--- WORK REQUIRED ---
Below is some data. Retype exactly the lines starting at the one with "[Exception] are modelled" and ending at the one with "From stdpp Require".

Stored items
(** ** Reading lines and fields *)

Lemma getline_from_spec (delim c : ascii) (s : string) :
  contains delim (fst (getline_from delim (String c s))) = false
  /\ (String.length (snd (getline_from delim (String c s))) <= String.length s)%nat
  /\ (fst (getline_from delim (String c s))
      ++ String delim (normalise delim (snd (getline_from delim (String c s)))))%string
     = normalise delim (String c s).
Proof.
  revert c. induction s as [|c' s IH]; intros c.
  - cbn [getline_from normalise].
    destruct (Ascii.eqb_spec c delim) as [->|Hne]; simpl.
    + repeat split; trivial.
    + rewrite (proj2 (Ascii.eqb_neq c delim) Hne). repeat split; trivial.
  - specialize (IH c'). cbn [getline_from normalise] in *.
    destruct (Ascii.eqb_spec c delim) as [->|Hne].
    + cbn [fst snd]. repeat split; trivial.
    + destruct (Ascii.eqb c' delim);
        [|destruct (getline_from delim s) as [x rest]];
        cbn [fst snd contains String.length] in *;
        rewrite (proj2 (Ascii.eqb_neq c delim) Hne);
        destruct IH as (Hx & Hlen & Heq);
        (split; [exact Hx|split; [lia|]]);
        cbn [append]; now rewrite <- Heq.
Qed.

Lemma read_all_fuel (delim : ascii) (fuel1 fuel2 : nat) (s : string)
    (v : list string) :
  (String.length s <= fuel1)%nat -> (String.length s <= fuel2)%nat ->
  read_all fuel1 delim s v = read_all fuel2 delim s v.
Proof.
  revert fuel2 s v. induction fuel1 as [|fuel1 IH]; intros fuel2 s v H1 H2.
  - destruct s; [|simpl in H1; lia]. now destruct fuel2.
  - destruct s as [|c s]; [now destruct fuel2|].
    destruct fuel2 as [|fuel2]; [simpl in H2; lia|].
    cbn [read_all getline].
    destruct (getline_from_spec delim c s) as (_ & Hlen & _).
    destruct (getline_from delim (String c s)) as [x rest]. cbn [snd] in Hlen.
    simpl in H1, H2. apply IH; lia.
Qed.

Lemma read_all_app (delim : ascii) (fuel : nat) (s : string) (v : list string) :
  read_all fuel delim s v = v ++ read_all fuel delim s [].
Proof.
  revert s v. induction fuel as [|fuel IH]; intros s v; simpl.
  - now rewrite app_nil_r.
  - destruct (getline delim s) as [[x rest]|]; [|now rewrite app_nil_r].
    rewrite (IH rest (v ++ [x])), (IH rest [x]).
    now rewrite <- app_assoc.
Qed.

...

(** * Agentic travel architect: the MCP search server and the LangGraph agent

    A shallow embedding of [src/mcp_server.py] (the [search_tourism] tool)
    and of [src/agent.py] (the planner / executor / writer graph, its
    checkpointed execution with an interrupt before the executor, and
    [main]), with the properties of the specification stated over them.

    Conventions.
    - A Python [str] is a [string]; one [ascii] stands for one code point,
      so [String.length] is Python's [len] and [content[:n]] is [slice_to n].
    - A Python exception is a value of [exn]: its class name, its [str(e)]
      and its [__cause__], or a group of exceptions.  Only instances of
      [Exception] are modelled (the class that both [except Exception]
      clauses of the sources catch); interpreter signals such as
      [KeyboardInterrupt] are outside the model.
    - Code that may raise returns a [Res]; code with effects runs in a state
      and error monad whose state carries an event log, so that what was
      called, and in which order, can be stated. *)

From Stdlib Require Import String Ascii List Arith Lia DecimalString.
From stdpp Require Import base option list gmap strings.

--- PROBLEM SOLUTION ---
      [Exception] are modelled (the class that both [except Exception]
      clauses of the sources catch); interpreter signals such as
      [KeyboardInterrupt] are outside the model.
    - Code that may raise returns a [Res]; code with effects runs in a state
      and error monad whose state carries an event log, so that what was
      called, and in which order, can be stated. *)

From Stdlib Require Import String Ascii List Arith Lia DecimalString.
From stdpp Require Import base option list gmap strings.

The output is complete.